Understanding our Past
Carbon-14 dating has allowed us to accurately date historical artifacts. All living beings (plant or animal) have the same ratio of carbon-14 to carbon-12. When plants or animals die, the ratio changes and this change can be used to determine the matters age. This technique is used to date specimens from 50 to 60,000 years C-14 dating is useful for dating items up to about 50,000 – 60,000 years ago (useful for dating organisms like Neanderthals and ice age animals).
- The age of Egyptian mummies is determined to be over 2,000 years old using carbon dating
- Charcoal from the “Marmes Man” site in southeastern Washington allowed us to determine that the oldest known inhabited sites in North America are just over 10,000 years old.
Other radioactive techniques using beryllium, aluminum, potassium, argon, and uranium have been developed to measure specimens older than 50,000 years.
- The age of Lucy, the most famous Australopithecus afarensis, was determined to be 3.2 million-year-old using argon-argon dating.
- The age of Earth was determined to be 4.6 million years old using uranium-lead dating.
- The Potassium-argon method was used by the Mars Curiosity rover to date rocks on the surface of Mars at 60-100 million years old.
DID YOU KNOW?
If we look at the carbon-14 atom, we find that C-14 does not last forever. There is a time when it loses its extra neutrons and becomes carbon-12. The loss of those neutrons is called radioactive decay. That decay happens regularly. For carbon, the decay happens in a few thousand years (5,730 years). Some elements take longer, and others have a decay that happens over a period of minutes. Archaeologists are able to use their knowledge of radioactive decay when they need to know the date of an object they dug up. C-14 locked in an object from several thousand years ago will decay at a certain rate. With this knowledge, archaeologists can measure how many thousands of years old an object is.
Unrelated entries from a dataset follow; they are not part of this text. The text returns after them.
(* ===== verification/CrashSafety.v ===== *)
(** * Crash safety of the file system

    The theorems about [kernel/log.c] and [kernel/bio.c] on the states of the
    kernel, for every disk driver that keeps the promise [DiskOk]; and a disk
    without queues, on which they are applied. *)

From S2P Require Import Prelude Fsdata Kstate Spinlock Runqueue Sched SchedInv Bytes Layout Kalloc Vm Printf.
From S2P Require Import Quiet Keeps Sleeplock Bio Log FsLogic Ring Cache Block Journal Transact.
#[local] Open Scope Z_scope.

(** ** A disk without queues *)

Module IdealDisk.
Definition rw (b : nat) (write : bool) : KM unit :=
  let* x := ent bufs b in
  if write then modify (λ s, s <| k_fs ::= λ f, f <| disk_writes ::= cons (b_blockno x, b_data x) |> |>)
  else let* h := rd_fs disk_writes in wrt bufs b b_data (disk_block h (b_blockno x)).
#[export] Instance disk : DiskRw := {| virtio_disk_rw := rw |}.
#[export] Instance disk_ok E G R p pid : DiskOk E G R (λ _ _, True) p pid.
Proof.
  split; intros b x f Q _ Hx _ _ _ HQ; simpl; unfold rw.
  - apply fwp_bind. eapply (fwp_ent _ _ _ _ _ _ bufs); [done|]. apply fwp_bind, fwp_rd_fs; [done|].
    by eapply (fwp_wrt _ _ _ _ _ _ bufs).
  - apply fwp_bind. eapply (fwp_ent _ _ _ _ _ _ bufs); [done|]. by apply fwp_modify.
Qed.
End IdealDisk.

(** ** A state of the kernel with an empty cache *)

Lemma brep_fresh dev pid f h l :
  ring (bufs f) l → disk_writes f = h → (∀ n, length (disk_block h n) = Z.to_nat BSIZE) →
  (∀ b, (b < NBUF)%nat → ∃ x k, bufs f !! b = Some x ∧ sleeplocks f !! b = Some k ∧
     length (b_data x) = Z.to_nat BSIZE ∧ b_disk x = 0 ∧ b_dev x ≠ dev ∧ b_refcnt x = 0 ∧ sl_locked k = 0) →
  brep dev pid f (mk_bst (disk_block h) ∅ ∅ h).
Proof.
  intros Hr Hh Hlen Hb. split.
  - by exists l.
  - done.
  - intros b Hlt. destruct (Hb b Hlt) as (x & k & Hx & Hk & H1 & H2 & H3 & H4 & H5). exists x, k. by split_and!.
  - intros b b' x x' n Hlt _ Hx _ [Hd _]. destruct (Hb b Hlt) as (y & k & Hy & _ & _ & _ & Hne & _). congruence.
  - intros n [?|[? ?]]; set_solver.
  - done.
  - done.
Qed.

(** the buffers as [binit] links them *)
Definition demo_bufs : list buf :=
  (λ b, mk_buf 0 0 0 0 0 (Some ((b + 1) mod S NBUF)%nat) (Some ((b + NBUF) mod S NBUF)%nat) zero_block) <$> seq 0 (S NBUF).
Definition demo_fs : fsst :=
  fsst0 <| bufs := demo_bufs |> <| log := mk_logst 2 0 0 1 0 (replicate LOGBLOCKS 0) |>.
Definition demo_kernel : kstate := demo_running <| k_fs := demo_fs |>.
Definition demo_cache : bst := mk_bst (disk_block []) ∅ ∅ [].

Lemma demo_ring : ring demo_bufs (rev (seq 0 NBUF)).
Proof. split; [done|by rewrite <- Permutation_rev|by repeat split|by repeat split]. Qed.
Lemma demo_fresh b : (b < NBUF)%nat → ∃ x k, demo_bufs !! b = Some x ∧ sleeplocks fsst0 !! b = Some k ∧
  length (b_data x) = Z.to_nat BSIZE ∧ b_disk x = 0 ∧ b_dev x ≠ 1 ∧ b_refcnt x = 0 ∧ sl_locked k = 0.
Proof.
  intros Hb. eexists _, _. split_and!.
  - unfold demo_bufs. by rewrite list_lookup_fmap, lookup_seq_lt by lia.
  - apply lookup_replicate_2. unfold NBUF, NINODE, MAXOPBLOCKS in *. lia.
  - done.
  - done.
  - done.
  - done.
  - done.
Qed.
Lemma demo_brep : brep 1 4 demo_fs demo_cache.
Proof.
  apply (brep_fresh 1 4 demo_fs [] _ demo_ring); [done|done|apply demo_fresh].
Qed.
Lemma demo_fsat : fsat (λ _ _, True) 4 4 ∅ demo_fs demo_kernel.
Proof. split; [by destruct demo_running_kinv|by eexists|done..]. Qed.
Lemma demo_idle : idle 1 2 demo_cache demo_fs.
Proof. by repeat split; try constructor; try set_solver. Qed.

(** ** The theorems *)

(** what a transaction of the blocks [ws] leaves: the new blocks, no buffer
    held or pinned, and on the way there only disks that recover to the old or
    to the new blocks *)
Definition atomic_outcome (X : gmap Z Z → vdisk → Prop) (p : nat) (pid dev start : Z) (ws : list (Z * list Z))
    (β : bst) (s' : kstate) : Prop :=
  ∃ f' β', fsat X p pid ∅ f' s' ∧ brep dev pid f' β' ∧ idle dev start β' f' ∧
    same_data start (put_view ws (bview β)) (bview β') ∧
    atomically start (disk_block (bhist β)) (put_view ws (bview β)) (bhist β) (bhist β').
(** what recovery from a disk with the history [h] leaves *)
Definition recovered_outcome (X : gmap Z Z → vdisk → Prop) (p : nat) (pid dev start : Z) (h : list (Z * list Z))
    (s' : kstate) : Prop :=
  ∃ f' β', fsat X p pid ∅ f' s' ∧ brep dev pid f' β' ∧ lh_n (log f') = 0 ∧ pinned β' = ∅ ∧ bhold β' = ∅ ∧
    hdr_n (disk_block (bhist β') start) = 0 ∧
    same_data start (recovered start h) (bview β') ∧ same_data start (recovered start h) (disk_block (bhist β')) ∧
    writes (recovers start (recovered start h)) h (bhist β').

Section theorems.
Context (E : stop → Prop) (G : kstate → Prop) (R : kstate → kstate → Prop).
Context (X : gmap Z Z → vdisk → Prop) (p : nat) (pid : Z) {DR : DiskRw} {DOK : DiskOk E G R X p pid}.
Context (fuel : nat) (dev start : Z).


(** C9: [recover_from_log] on a cache that has nothing pinned leaves the disk
    and the buffers with the blocks that the log's header describes installed
    and the log empty, without stopping; and a crash during the recovery does
    no harm: from every moment on the way, recovery gives the same blocks. *)
Theorem recovery_restores v h f s :
  0 ≤ dev < 2 ^ 32 → 0 ≤ start < 2 ^ 31 - 31 →
  fsat X p pid ∅ f s → brep dev pid f (mk_bst v ∅ ∅ h) → log_at dev start f →
  0 ≤ hdr_n (disk_block h start) ≤ Z.of_nat LOGBLOCKS →
  (∀ t, t ∈ hdr_blocks (disk_block h start) → block_ok t ∧ ¬ in_log start t) →
  wp E G R (recover_from_log (S fuel) s) (λ _, recovered_outcome X p pid dev start h).
Proof.
  intros Hdev Hst Hs Hf Hl Hn Hbl.
  eapply wp_mono; [|by apply (cwp_recover_from_log E G R X p pid fuel dev start Hdev Hst h f Hl Hn Hbl v f Hf)].
  simpl. intros _ s' (H' & f' & Hs' & β' & r' & Hf' & Hr' & -> & Hl' & Hn' & Hp & Hh & Hhd & Hv & Hd & Hw).
  exists f', β'. split_and!; try done. by rewrite (sr_log _ _ Hr').
Qed.
End theorems.

(** the panic of [bget] *)
Definition no_buffers (e : stop) : Prop := e = StopPanic "bget: no buffers".

(** C23: the log may record [LOGBLOCKS] blocks, which is also the number of
    buffers: with that many blocks pinned, [commit] has no buffer for the log
    and panics. *)
Theorem commit_full_panics G R X p pid {DR : DiskRw} fuel dev start bl f β s :
  0 ≤ dev < 2 ^ 32 → 0 ≤ start < 2 ^ 31 - 31 →
  fsat X p pid ∅ f s → brep dev pid f β → transaction dev start bl β f → bhold β = ∅ → length bl = LOGBLOCKS →
  wp no_buffers G R (commit (S fuel) s) (λ _ _, False).
Proof.
  intros Hdev Hst Hs Hf Htx Hh Hlen.
  eapply wp_mono; [|by apply (cwp_commit_full no_buffers G R X p pid fuel dev start Hdev Hst bl β f Htx Hh Hlen eq_refl f Hf)].
  simpl. by intros _ s' (H' & f' & _ & β' & r' & _ & _ & []).
Qed.

(** ** The theorems applied *)

Definition demo_data : list Z := replicate (Z.to_nat BSIZE) 7.
Lemma demo_put_ok : Forall (put_ok 2) [(100, demo_data)].
Proof.
  constructor; [|constructor]. unfold put_ok, block_ok, in_log, demo_data, LOGBLOCKS, MAXOPBLOCKS. cbn [fst snd].
  split_and!; [lia|lia|lia|apply length_replicate].
Qed.

(** a disk whose log has block 100 to install *)
Definition demo_header : list Z := <[0%nat := 1]> (<[4%nat := 100]> zero_block).
Definition demo_crash : list (Z * list Z) := [(2, demo_header); (3, demo_data)].
Definition demo_crashed : fsst := demo_fs <| disk_writes := demo_crash |>.
Lemma demo_crash_length n : length (disk_block demo_crash n) = Z.to_nat BSIZE.
Proof. unfold demo_crash. simpl. repeat case_match; done. Qed.
Lemma demo_crashed_brep : brep 1 4 demo_crashed (mk_bst (disk_block demo_crash) ∅ ∅ demo_crash).
Proof.
  apply (brep_fresh 1 4 demo_crashed demo_crash _ demo_ring); [done|apply demo_crash_length|apply demo_fresh].
Qed.
Lemma demo_crashed_fsat : fsat (λ _ _, True) 4 4 ∅ demo_crashed (demo_running <| k_fs := demo_crashed |>).
Proof. split; [by destruct demo_running_kinv|by eexists|done..]. Qed.
Lemma demo_header_blocks : hdr_n demo_header = 1 ∧ hdr_blocks demo_header = [100].
Proof. by vm_compute. Qed.
Lemma demo_targets t : t ∈ hdr_blocks (disk_block demo_crash 2) → block_ok t ∧ ¬ in_log 2 t.
Proof.
  change (disk_block demo_crash 2) with demo_header. rewrite (proj2 demo_header_blocks).
  intros ->%list_elem_of_singleton. unfold block_ok, in_log, LOGBLOCKS, MAXOPBLOCKS. lia.
Qed.
Lemma demo_header_n : 0 ≤ hdr_n (disk_block demo_crash 2) ≤ Z.of_nat LOGBLOCKS.
Proof.
  change (disk_block demo_crash 2) with demo_header. rewrite (proj1 demo_header_blocks).
  unfold LOGBLOCKS, MAXOPBLOCKS. lia.
Qed.
Lemma recovery_restores_witness :
  runs (recover_from_log (DR := IdealDisk.disk) 1 (demo_running <| k_fs := demo_crashed |>))
    (λ _, recovered_outcome (λ _ _, True) 4 4 1 2 demo_crash).
Proof.
  exact (runs_wp _ _ (recovery_restores (DOK := IdealDisk.disk_ok _ _ _ _ _) (λ _, False) (λ _, False) (λ _ _, False)
    (λ _ _, True) 4 4 0 1 2 (disk_block demo_crash) demo_crash demo_crashed (demo_running <| k_fs := demo_crashed |>)
    ltac:(lia) ltac:(lia) demo_crashed_fsat demo_crashed_brep ltac:(by split) demo_header_n demo_targets)).
Defined.

(** a transaction of as many blocks as there are buffers *)
Definition demo_blocks : list Z := (λ b, 100 + Z.of_nat b) <$> seq 0 NBUF.
Definition demo_pinned_buf (b : nat) : buf :=
  mk_buf 1 0 (if decide (b = bcache_head) then 0 else 1) (100 + Z.of_nat b) (if decide (b = bcache_head) then 0 else 1)
    (Some ((b + 1) mod S NBUF)%nat) (Some ((b + NBUF) mod S NBUF)%nat) zero_block.
Definition demo_full : fsst :=
  fsst0 <| bufs := demo_pinned_buf <$> seq 0 (S NBUF) |>
    <| log := mk_logst 2 0 0 1 (Z.of_nat LOGBLOCKS) demo_blocks |>.
Definition demo_full_cache : bst := mk_bst (disk_block []) (list_to_set demo_blocks) ∅ [].
Lemma demo_full_lookup b : (b < NBUF)%nat → bufs demo_full !! b = Some (demo_pinned_buf b).
Proof.
  intros Hb. change (bufs demo_full) with (demo_pinned_buf <$> seq 0 (S NBUF)).
  by rewrite list_lookup_fmap, lookup_seq_lt by lia.
Qed.
Lemma demo_full_used n : used demo_full_cache n ↔ ∃ b, (b < NBUF)%nat ∧ n = 100 + Z.of_nat b.
Proof.
  unfold used, demo_full_cache. cbn [pinned bhold]. rewrite elem_of_list_to_set. unfold demo_blocks. rewrite list_elem_of_fmap.
  split.
  - intros [(b & -> & Hb%elem_of_seq)|[? ?]]; [|done]. exists b. split; [lia|done].
  - intros (b & Hb & ->). left. exists b. split; [done|]. apply elem_of_seq. lia.
Qed.
Lemma demo_full_brep : brep 1 4 demo_full demo_full_cache.
Proof.
  split.
  - exists (rev (seq 0 NBUF)). split; [done|by rewrite <- Permutation_rev|by repeat split|by repeat split].
  - done.
  - intros b Hb. exists (demo_pinned_buf b), (mk_sleeplock 0 0). split_and!.
    + by apply demo_full_lookup.
    + apply lookup_replicate_2. unfold NBUF, NINODE, MAXOPBLOCKS in *. lia.
    + assert (Hh : b ≠ bcache_head) by (unfold bcache_head; lia).
      assert (Hu : used demo_full_cache (100 + Z.of_nat b)) by (apply demo_full_used; eauto).
      split; [done|done| |].
      * intros _. split; simpl; [|done|done|done]. rewrite decide_False by done. unfold refs.
        destruct Hu as [Hu|[? ?]]; [|done]. by rewrite bool_decide_eq_true_2.
      * simpl. by rewrite decide_False by done.
  - intros b b' x x' n Hb Hb' Hx Hx' [_ H1] [_ H2]. rewrite demo_full_lookup in Hx, Hx' by done. simplify_eq/=. lia.
  - intros n (b & Hb & ->)%demo_full_used. exists b, (demo_pinned_buf b). split_and!; [done|by apply demo_full_lookup|].
    split; [|done]. simpl. by rewrite decide_False by (unfold bcache_head; lia).
  - done.
  - done.
Qed.
Lemma demo_full_transaction : transaction 1 2 demo_blocks demo_full_cache demo_full.
Proof.
  split; [done|done|done| | |done|done].
  - apply NoDup_fmap; [|apply NoDup_seq]. intros i j. lia.
  - intros t (b & -> & Hb%elem_of_seq)%list_elem_of_fmap. unfold block_ok, in_log, LOGBLOCKS, NBUF, MAXOPBLOCKS in *. lia.
Qed.
Lemma demo_full_fsat : fsat (λ _ _, True) 4 4 ∅ demo_full (demo_running <| k_fs := demo_full |>).
Proof. split; [by destruct demo_running_kinv|by eexists|done..]. Qed.
Lemma commit_full_panics_witness :
  wp no_buffers (λ _, False) (λ _ _, False)
    (commit (DR := IdealDisk.disk) 1 (demo_running <| k_fs := demo_full |>)) (λ _ _, False).
Proof.
  exact (commit_full_panics (λ _, False) (λ _ _, False) (λ _ _, True) 4 4 0 1 2 demo_blocks demo_full demo_full_cache
    (demo_running <| k_fs := demo_full |>) ltac:(lia) ltac:(lia) demo_full_fsat demo_full_brep demo_full_transaction
    eq_refl eq_refl).
Defined.
Lemma dinode_range inum : 0 ≤ dinode_off inum ∧ dinode_off inum + 64 ≤ BSIZE.
Proof. unfold dinode_off, dinode_size. pose proof (Z.mod_pos_bound inum IPB ltac:(done)). change IPB with 16 in *. change BSIZE with 1024. lia. Qed.
(** the stores of [iupdate] *)
Lemma dinode_stored d0 i : length d0 = Z.to_nat BSIZE → length (i_addrs i) = S NDIRECT → let off := dinode_off (i_inum i) in
  ∃ d1 d2 d3 d4 d5 d6,
    store_le 2 d0 off (i_type i) = Some d1 ∧ store_le 2 d1 (off + 2) (i_major i) = Some d2 ∧
    store_le 2 d2 (off + 4) (i_minor i) = Some d3 ∧ store_le 2 d3 (off + 6) (i_nlink i) = Some d4 ∧
    store_le 4 d4 (off + 8) (i_size i) = Some d5 ∧
    store_bytes d5 (off + 12) (i_addrs i ≫= Z_to_little_endian 4 8) = Some d6 ∧
    length d1 = Z.to_nat BSIZE ∧ length d2 = Z.to_nat BSIZE ∧ length d3 = Z.to_nat BSIZE ∧ length d4 = Z.to_nat BSIZE ∧
    length d5 = Z.to_nat BSIZE ∧ length d6 = Z.to_nat BSIZE ∧
    dinode_is d6 i ∧ ∀ j, ¬ off ≤ j < off + 64 → 0 ≤ j → d6 !! Z.to_nat j = d0 !! Z.to_nat j.
Proof.
  intros Hlen Ha off. pose proof (dinode_range (i_inum i)) as [Ho1 Ho2]. fold off in Ho1, Ho2.
  destruct (array_store_le 2 d0 off (i_type i)) as (d1 & S1 & L1 & V1 & O1); [lia|rewrite Hlen; lia|].
  destruct (array_store_le 2 d1 (off + 2) (i_major i)) as (d2 & S2 & L2 & V2 & O2); [lia|rewrite L1, Hlen; lia|].
  destruct (array_store_le 2 d2 (off + 4) (i_minor i)) as (d3 & S3 & L3 & V3 & O3); [lia|rewrite L2, L1, Hlen; lia|].
  destruct (array_store_le 2 d3 (off + 6) (i_nlink i)) as (d4 & S4 & L4 & V4 & O4); [lia|rewrite L3, L2, L1, Hlen; lia|].
  destruct (array_store_le 4 d4 (off + 8) (i_size i)) as (d5 & S5 & L5 & V5 & O5); [lia|rewrite L4, L3, L2, L1, Hlen; lia|].
  assert (Hwl : Z.of_nat (length (i_addrs i ≫= Z_to_little_endian 4 8)) = 52).
  { assert (H : ∀ l : list Z, length (l ≫= Z_to_little_endian 4 8) = (4 * length l)%nat).
    { induction l as [|x l IH]; [done|]. cbn [mbind list_bind]. rewrite length_app, IH. change (length (Z_to_little_endian 4 8 x)) with 4%nat. cbn. lia. }
    rewrite H, Ha. done. }
  destruct (store_bytes_spec (i_addrs i ≫= Z_to_little_endian 4 8) d5 (off + 12)) as (d6 & S6 & W6); [apply array_mapped; [lia|]; rewrite Hwl, L5, L4, L3, L2, L1, Hlen; lia|].
  pose proof (store_bytes_length _ _ _ _ S6) as L6. rewrite Hwl in W6.
  assert (O6 : ∀ j x, x + Z.of_nat j ≤ off + 12 ∨ off + 64 ≤ x → load_le j d6 x = load_le j d5 x) by (intros j x Hx; eapply load_le_other; [exact W6|lia]).
  exists d1, d2, d3, d4, d5, d6. split_and!; try done; try congruence.
  - split; fold off; rewrite ?O6 by lia; [| | | |done|].
    + rewrite O5, O4, O3, O2 by lia. done.
    + rewrite O5, O4, O3 by lia. done.
    + rewrite O5, O4 by lia. done.
    + rewrite O5 by lia. done.
    + intros k x Hk. unfold u32. eapply words_at; [|done]. apply written_bytes_at with d5. by rewrite Hwl.
  - intros j Hj H0. rewrite <- !load_byte by done. rewrite O6, O5, O4, O3, O2, O1 by lia. done.
Qed.

(** *** Overwriting a part of a list *)

Definition splice (l : list Z) (o : nat) (bs : list Z) : list Z := take o l ++ bs ++ drop (o + length bs) l.
Lemma splice_lookup l o bs k : (o ≤ length l)%nat →
  splice l o bs !! k = if decide (o ≤ k < o + length bs)%nat then bs !! (k - o)%nat else l !! k.
Proof.
  intros Ho. unfold splice. assert (Hl : length (take o l) = o) by (rewrite length_take; lia).
  destruct (decide (k < o)%nat) as [Hk|Hk].
  { rewrite lookup_app_l, lookup_take_lt by lia. by rewrite decide_False by lia. }
  rewrite lookup_app_r, Hl by lia. case_decide as Hd; [by rewrite lookup_app_l by lia|].
  rewrite lookup_app_r, lookup_drop by lia. f_equal. lia.
Qed.
Lemma splice_length l o bs : (o ≤ length l)%nat → length (splice l o bs) = Nat.max (length l) (o + length bs).
Proof. intros Ho. unfold splice. rewrite !length_app, length_take, length_drop. lia. Qed.
Lemma splice_app l o b1 b2 : (o ≤ length l)%nat → splice (splice l o b1) (o + length b1) b2 = splice l o (b1 ++ b2).
Proof.
  intros Ho. apply list_eq. intros k. rewrite !splice_lookup by (rewrite ?splice_length; lia). rewrite length_app.
  repeat case_decide; try lia; try done.
  - rewrite lookup_app_r by lia. f_equal. lia.
  - by rewrite lookup_app_l by lia.
Qed.
Lemma splice_nil l o : (o ≤ length l)%nat → splice l o [] = l.
Proof. intros Ho. apply list_eq. intros k. rewrite splice_lookup by done. by rewrite decide_False by (cbn; lia). Qed.

(** ** The room a system call needs in the log *)

Definition miss (n : Z) (l : list Z) : nat := if decide (n ∈ l) then 0 else 1.
Lemma absorb_miss n l : length (absorb n l) = (length l + miss n l)%nat.
Proof. unfold absorb, miss. case_decide; [lia|]. rewrite length_app. cbn. lia. Qed.
Lemma miss_absorb m n l : (miss m (absorb n l) ≤ miss m l)%nat.
Proof. unfold absorb, miss. repeat case_decide; try lia; set_solver. Qed.
Lemma miss_absorb_eq n l : miss n (absorb n l) = 0%nat.
Proof. unfold absorb, miss. repeat case_decide; try done; set_solver. Qed.
Lemma miss_le n l : (miss n l ≤ 1)%nat.
Proof. unfold miss. case_decide; lia. Qed.

(** ** Contents *)

Definition fbyte (v : Z → list Z) (a : list Z) (off : Z) : option Z :=
  let b := fblock v a (off / BSIZE) in if b =? 0 then None else v b !! Z.to_nat (off mod BSIZE).
(** the file with inode [i] has the contents [l] *)
Lemma fbyte_block v a off x : fbyte v a off = Some x → fblock v a (off / BSIZE) ≠ 0 ∧ v (fblock v a (off / BSIZE)) !! Z.to_nat (off mod BSIZE) = Some x.
Proof. unfold fbyte. by destruct (Z.eqb_spec (fblock v a (off / BSIZE)) 0). Qed.
(** positions in the same block *)
Lemma same_block off j : 0 ≤ j → off mod BSIZE + j < BSIZE → (off + j) / BSIZE = off / BSIZE ∧ (off + j) mod BSIZE = off mod BSIZE + j.
Proof.
  intros Hj Hlt. pose proof (Z.mod_pos_bound off BSIZE ltac:(done)) as Hm. pose proof (Z.div_mod off BSIZE ltac:(done)) as Hd.
  assert (off + j = (off mod BSIZE + j) + off / BSIZE * BSIZE) as -> by lia.
  rewrite Z_div_plus_full, Z_mod_plus_full, Z.div_small, Z.mod_small by (done || lia). split; [lia|done].
Qed.
(** the contents of a file, as far as [l] goes *)
Definition fbytes (v : Z → list Z) (a l : list Z) : Prop := ∀ k x, l !! k = Some x → fbyte v a (Z.of_nat k) = Some x.
(** the bytes of a block after a write *)
Lemma stored_byte (d0 d bs : list Z) o j : store_bytes d0 o bs = Some d → 0 ≤ o → o + Z.of_nat (length bs) ≤ Z.of_nat (length d0) → 0 ≤ j →
  d !! Z.to_nat j = if decide (o ≤ j < o + Z.of_nat (length bs)) then bs !! Z.to_nat (j - o) else d0 !! Z.to_nat j.
Proof.
  intros Hst Ho Hfit Hj. destruct (store_bytes_spec bs d0 o) as (d' & Hd' & Hw); [by apply array_mapped|].
  rewrite Hst in Hd'. injection Hd' as <-. specialize (Hw j). cbn in Hw. by rewrite (proj2 (Z.leb_le 0 j)) in Hw by lia.
Qed.
(** the bytes [bs] are written at [off], in one block *)
Section write.
Context (D : (Z → list Z) → Z → Prop) (v : Z → list Z) (a l : list Z) (off : Z) (bs d : list Z).
Context (Hf : file_ok D v a) (Hl : fbytes v a l) (Ho : 0 ≤ off ≤ Z.of_nat (length l)) (Hmax : Z.of_nat (length l) ≤ MAXFILE * BSIZE).
Context (Hidx : index_ok (off / BSIZE)) (Hb : fblock v a (off / BSIZE) ≠ 0).
Context (Hlen : length (v (fblock v a (off / BSIZE))) = Z.to_nat BSIZE) (Hfit : off mod BSIZE + Z.of_nat (length bs) ≤ BSIZE).
Context (Hst : store_bytes (v (fblock v a (off / BSIZE))) (off mod BSIZE) bs = Some d).
#[local] Abbreviation b := (fblock v a (off / BSIZE)).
Very few people know that radiation plays a significant role in transforming gems into desirable colors. Gemstones can be enhanced from their natural condition by irradiation.
- Diamonds change from off-white to green or yellow
- Pearls change to blue and gray (“black” pearls)
- Topaz changes from colorless to blue, intensifies yellow and orange, or creates green
Preserving Art and History
Radiation is used to restore and preserve artifacts that have been exposed to air. Irradiation kills microorganisms that can cause decay.
By using an x-ray fluorescence technique we can determine the chemical makeup of paint in rare paintings. This allows us to authenticate the age and place of origin of the painting and reveal a forgery.